Cuando le hablaba así, el corazón se le derretía y el pulso se le disparaba al mismo tiempo.

– ¿De un sueño? -Ryan avanzó hacia Pierce y entrelazó las manos tras su nuca-. ¿En qué clase de sueño te gustaría verme?, ¿podrías hacer un hechizo para encontrarnos en sueños? -añadió justo antes de darle un beso en una mejilla y luego en otra.

– Hueles a jazmín -Pierce hundió la cara en el cuello de Ryan. Pensó que jamás había deseado nada ni a nadie tanto en toda su vida-. Me vuelve loco.

– Hechizos de mujer -dijo ella, ladeando la cabeza para ofrecer más libertad a la boca-: Para encantar al encantador.

– Pues funciona.

– ¿No fue el hechizo de una mujer lo que terminó perdiendo a Merlín? -Ryan se apretó un poco más.

– ¿Has estado documentándote? -le susurró Pierce al oído-. Ten cuidado: llevo más tiempo que tú en el negocio… y no es aconsejable enredarse con un mago añadió después de posar los labios sobre los de ella.

– Creo que me arriesgaré -Ryan le acarició el pelo de la nuca-. Me gustan los enredos.

Pierce sintió un tremendo poder… y una tremenda debilidad. Siempre le pasaba igual cuando la tenía entre sus brazos. Pierce la apretó contra el pecho y Ryan no opuso resistencia. Tenía muchas cosas que ofrecerle, pensó ella. Muchas emociones que brindarle o reprimir. Nunca estaba segura de la opción por la que Pierce se decantaría en cada momento. Por otra parte, ella tampoco era un libro abierto. Aunque lo amaba, no había llegado a pronunciar las palabras en voz altas Por más que su enamoramiento crecía día a día, no había sido capaz de decírselo.

– ¿Verás la actuación de esta noche con los tramoyistas? -le preguntó Pierce-. Me gusta saber que estás ahí cerca.

– Sí -Ryan echó la cabeza hacia atrás y sonrió. No era frecuente que le pidiese nada-. Uno de estos días acabaré pillándote algún truco. Ni siquiera tu mano va a ser siempre más rápida que el ojo.

– ¿No? -Pierce sonrió.
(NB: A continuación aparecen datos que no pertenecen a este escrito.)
(** C15: Batched hashes are the library's: for any levels and pairs of nodes,
    [orchard_combine_batch_cpu] returns, without a panic and whatever the batch boundaries, exactly
    the bytes of [combine] of each pair in order.  Lanes that share inversions do not disturb each
    other, and a lane whose chain meets a degenerate addition gets the library's own answer. *)
Theorem batch_combine_is_combine {F} {BF : BaseField F} {FL : FieldLaws BF} (c : Consts F)
    {Node} (combine : Z -> Node -> Node -> Node) (to_bytes : Node -> list Z) (from_bytes : list Z -> option Node)
    {CL : CombineLaws c combine to_bytes from_bytes} (inputs : list (Z * Node * Node)) :
  Z.of_nat (length c.(s)) = 2 ^ K ->
  Forall (fun i => 0 <= i.1.1 < 256) inputs ->
  orchard_combine_batch_cpu combine to_bytes from_bytes c
    ((fun i => i.1.1) <$> inputs) ((fun i => to_bytes i.1.2) <$> inputs) ((fun i => to_bytes i.2) <$> inputs) =
  Some ((fun i => to_bytes (combine i.1.1 i.1.2 i.2)) <$> inputs).
Proof. intros Hs Hl. by apply batch_combine_spec. Qed.

(** *** An instance: the field of seven elements *)

Inductive F7 := e0 | e1 | e2 | e3 | e4 | e5 | e6.
Definition f7_z (a : F7) : Z := match a with e0 => 0 | e1 => 1 | e2 => 2 | e3 => 3 | e4 => 4 | e5 => 5 | e6 => 6 end.
Definition f7_of (v : Z) : F7 :=
  match v mod 7 with 0 => e0 | 1 => e1 | 2 => e2 | 3 => e3 | 4 => e4 | 5 => e5 | _ => e6 end.
#[export] Instance f7_eq_dec : EqDecision F7.
Proof. solve_decision. Defined.
Definition f7_inv (a : F7) : F7 := match a with e0 => e0 | e1 => e1 | e2 => e4 | e3 => e5 | e4 => e2 | e5 => e3 | e6 => e6 end.
#[export] Instance f7_field : BaseField F7 :=
  mkField F7 e0 e1 (fun a b => f7_of (f7_z a + f7_z b)) (fun a b => f7_of (f7_z a * f7_z b))
    (fun a b => f7_of (f7_z a - f7_z b)) (fun a => f7_of (- f7_z a))
    (fun a b => f7_of (f7_z a * f7_z (f7_inv b))) f7_inv _ (fun a => f7_z a :: replicate 31 0).
#[export] Instance f7_laws : FieldLaws f7_field.
Proof.
  split; [split| | |]; try (intros [] [] []; reflexivity); try (intros [] []; reflexivity); try (intros []; reflexivity).
  - discriminate.
  - intros [] Hp; try reflexivity. by destruct Hp.
Qed.

(** With these generators the last of the three hashes below is computed in the batch and the
    other two meet a degenerate addition. *)
Definition sample_consts : Consts F7 := mkConsts (e0, e0) ((e3, e0) :: replicate 1023 (e2, e3)).
Definition f7_read (b : list Z) : option F7 := match b with v :: _ => Some (f7_of v) | [] => None end.
(** A node is an element; where the chain is undefined the hash is some other element. *)
Definition sample_combine (layer : Z) (l r : F7) : F7 :=
  match chain sample_consts (message_chunks layer (to_repr l) (to_repr r)) with Some a => a.1 | None => e3 end.

#[export] Instance sample_combine_laws : CombineLaws sample_consts sample_combine to_repr f7_read.
Proof.
  split.
  - intros n. constructor; [destruct n; unfold is_byte; simpl; lia|]. apply Forall_replicate. unfold is_byte. lia.
  - by intros [].
  - intros layer l r a _ E. unfold sample_combine. by rewrite E.
Qed.

Lemma batch_combine_is_combine_witness :
  orchard_combine_batch_cpu sample_combine to_repr f7_read sample_consts [0; 3; 9]
    [to_repr e1; to_repr e5; to_repr e0] [to_repr e2; to_repr e5; to_repr e6] =
  Some ((fun i => to_repr (sample_combine i.1.1 i.1.2 i.2)) <$> [(0, e1, e2); (3, e5, e5); (9, e0, e6)]).
Proof.
  apply (batch_combine_is_combine sample_consts sample_combine to_repr f7_read [(0, e1, e2); (3, e5, e5); (9, e0, e6)]).
  - reflexivity.
  - repeat constructor; simpl; lia.
Defined.
End Sinsemilla.
Definition finish_graft_blocking (sparse : SparseTreeState) : M (W := W) (result SlipstreamError unit) :=
  match sparse.(graft) with
  | None => ret (Ok tt)
  | Some ctx =>
    let sap_rows := take_rows (ctx.(acc_sapling) ≫= (fun a => (finish a).2)) in
    let orch_rows := take_rows (ctx.(acc_orchard) ≫= (fun a => (finish a).2)) in
    if bool_decide (sap_rows = []) && bool_decide (orch_rows = []) then ret (Ok tt)
    else
      match sparse.(sapling), sparse.(orchard) with
      | Some sap, Some orch =>
        let! committed := attempt (transactionally (finish_tx sparse.(anchor_retention) sap_rows orch_rows sap orch)) in
        match committed with
        | Err e => ret (Err (finish_err "txn" (sqlite_text e)))
        | Ok _ =>
          let! cleaned := attempt (delete_spans Sapling (option_list (fed_span sap_rows))) in
          match cleaned with
          | Err e => ret (Err (finish_err "cleanup sapling" (sqlite_text e)))
          | Ok _ =>
            let! cleaned := attempt (delete_spans Orchard (option_list (fed_span orch_rows))) in
            match cleaned with
            | Err e => ret (Err (finish_err "cleanup orchard" (sqlite_text e)))
            | Ok _ => ret (Ok tt)
            end
          end
        end
      | _, _ => ret (Err (finish_err "trees" "finish rows without seeded trees"))
      end
  end.
End Call.

(** ** What a pool's lane keeps and adds *)

Section Lane.
Context {W H T C Fr : Type} `{!EqDecision H} `{!HashSer H} {PL : PoolLib W H T C Fr}.
Context (covers : T -> Z -> Prop).
Abbreviation Store := (SparseShardStore T C).

(** The tree in memory has the commitment at [p], itself or under a root. *)
Definition holds (s : Store) (p : Z) : Prop := exists t, s.(shards) !! shard_of p = Some t /\ covers t p.

(** What the call relies on of the tree library: a build covers the positions it is given; the
    tree reaches its store only through the store's own operations; an insert keeps what is there
    and adds what it is given; a root put as a shard stands for the whole shard. *)
Class TreeLaws : Prop := {
  build_covers start (slots : list (Slot H)) p : Forall is_Some slots -> start <= p < start + Z.of_nat (length slots) ->
    exists t cps, (t, cps) ∈ build start slots /\ covers t p;
  frontier_steps fr r s s' : insert_frontier fr r s = Ok s' -> exists ops, s' = foldl step s ops;
  frontier_keeps fr r s s' p : insert_frontier fr r s = Ok s' -> holds s p -> holds s' p;
  retain_steps h s s' : tree_ensure_retained h s = Ok s' -> exists ops, s' = foldl step s ops;
  retain_keeps h s s' p : tree_ensure_retained h s = Ok s' -> holds s p -> holds s' p;
  tree_steps t cps s s' : insert_tree t cps s = Ok s' -> exists ops, s' = foldl step s ops;
  tree_adds t cps s s' p : insert_tree t cps s = Ok s' -> holds s p \/ covers t p -> holds s' p;
  graft_whole idx root t : graft_leaf idx root = Some t -> root_index t = idx /\ forall p, shard_of p = idx -> covers t p;
}.
Context {TL : TreeLaws}.

(** [s'] comes from [s] by the store's operations, keeps what [s] held and holds what is in [P]. *)
Definition evolves (P : Z -> Prop) (s s' : Store) : Prop :=
  (exists ops, s' = foldl step s ops) /\ forall p, holds s p \/ P p -> holds s' p.

Lemma evolves_refl (P : Z -> Prop) s : (forall p, P p -> holds s p) -> evolves P s s.
Proof. intros HP. split; [by exists []|]. intros p [?|?]; auto. Qed.

Lemma evolves_trans (P1 P2 : Z -> Prop) s1 s2 s3 : evolves P1 s1 s2 -> evolves P2 s2 s3 -> evolves (fun p => P1 p \/ P2 p) s1 s3.
Proof.
  intros [[o1 ->] H1] [[o2 ->] H2]. split; [exists (o1 ++ o2); by rewrite foldl_app|]. intros p Hp. apply H2.
  destruct Hp as [Hp|[Hp|Hp]]; [left; apply H1; by left|left; apply H1; by right|by right].
Qed.

Lemma evolves_mono (P Q : Z -> Prop) s s' : (forall p, Q p -> P p) -> evolves P s s' -> evolves Q s s'.
Proof. intros HQ [Ho Hh]. split; [done|]. intros p [?|?]; apply Hh; auto. Qed.

Lemma evolves_keep s s' : (exists ops, s' = foldl step s ops) -> (forall p, holds s p -> holds s' p) -> evolves (fun _ => False) s s'.
Proof. intros Ho Hh. split; [done|]. intros p [?|[]]; auto. Qed.

Lemma labelled_ok {A} label (r : result string A) a : labelled label r = Ok a -> r = Ok a.
Proof. destruct r; by intros [= <-]. Qed.

Lemma retain_all_evolves label hs s s' : retain_all PL label hs s = Ok s' -> evolves (fun _ => False) s s'.
Proof.
  revert s. induction hs as [|h hs IH]; intros s; simpl; [intros [= <-]; by apply evolves_refl|].
  destruct (tree_ensure_retained h s) as [s1|] eqn:E; [|done]. simpl. intros E2. eapply evolves_mono; [|eapply evolves_trans].
  2:{ apply evolves_keep; [by eapply retain_steps|]. intros p. by eapply retain_keeps. }
  2:{ by apply IH. }
  done.
Qed.

Lemma insert_all_evolves anchors l1 l2 subs s s' : insert_all PL anchors l1 l2 subs s = Ok s' ->
  evolves (fun p => exists t cps, (t, cps) ∈ subs /\ covers t p) s s'.
Proof.
  revert s. induction subs as [|[t cps] subs IH]; intros s; simpl.
  { intros [= <-]. apply evolves_refl. intros p (t & cps & Hin & _). by apply elem_of_nil in Hin. }
  destruct (retain_all PL l1 _ s) as [s1|] eqn:E1; [|done]. simpl.
  destruct (insert_tree t cps s1) as [s2|] eqn:E2; [|done]. simpl. intros E3.
  eapply evolves_mono; [|eapply evolves_trans; [by eapply retain_all_evolves|eapply evolves_trans; [|by apply IH]]].
  2:{ split; [by eapply tree_steps|]. intros p. exact (tree_adds _ _ _ _ p E2). }
  intros p (t' & cps' & [[= -> ->]|Hin]%elem_of_cons & Hc); right; [by left|right; eauto].
Qed.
Lo divertía el empeño constante de Ryan por descubrir sus trucos-. En cuanto a la cena… -arrancó al tiempo que le bajaba la cremallera del vestido. Empezaba a preguntarse qué llevaría debajo. Si por él fuera, el vestido estaría en el suelo en un abrir y cerrar de ojos.

– ¿Qué pasa con la cena? -preguntó Ryan haciéndose la inocente, pero con un brillo pícaro en la mirada.

Pierce maldijo al oír que llamaban a la puerta.

– ¿Por qué no conviertes en un sapo al que se haya atrevido a interrumpirnos? -le sugirió Ryan. Luego suspiró y apoyó la cabeza sobre un hombro de Pierce-. No, supongo que sería poco cortés.

– Pues a mí no me parece mal -contestó él y Ryan soltó una risotada.

– Yo contesto. Me remordería la conciencia haberte dado la idea -dijo. Al ver que Pierce se abrochaba el botón superior de la camisa, Ryan enarcó una ceja-. No olvidarás lo que estabas pensando mientras lo echo, ¿no?

– Tengo muy buena memoria -dijo Pierce sonriente. Luego la soltó y la miró caminar hacia la puerta. El vestido no había sido elección de la señorita Swan, decidió, como confirmando lo que Ryan había pensado mientras se vestía.

– Un paquete para usted, señorita Swan.

Ryan aceptó la cajita, envuelta con papel de regalo, y la tarjeta que le entregó el mensajero.

– Gracias.

Después de cerrar la puerta, dejó el paquete sobre una mesa y abrió el sobre de la tarjeta. La nota era breve estaba escrita a máquina:

Ryan:

Conforme con tu informe. A falta de una revisión exhaustiva cuando vuelvas. Reunión dentro de una semana a partir e hoy. Feliz cumpleaños.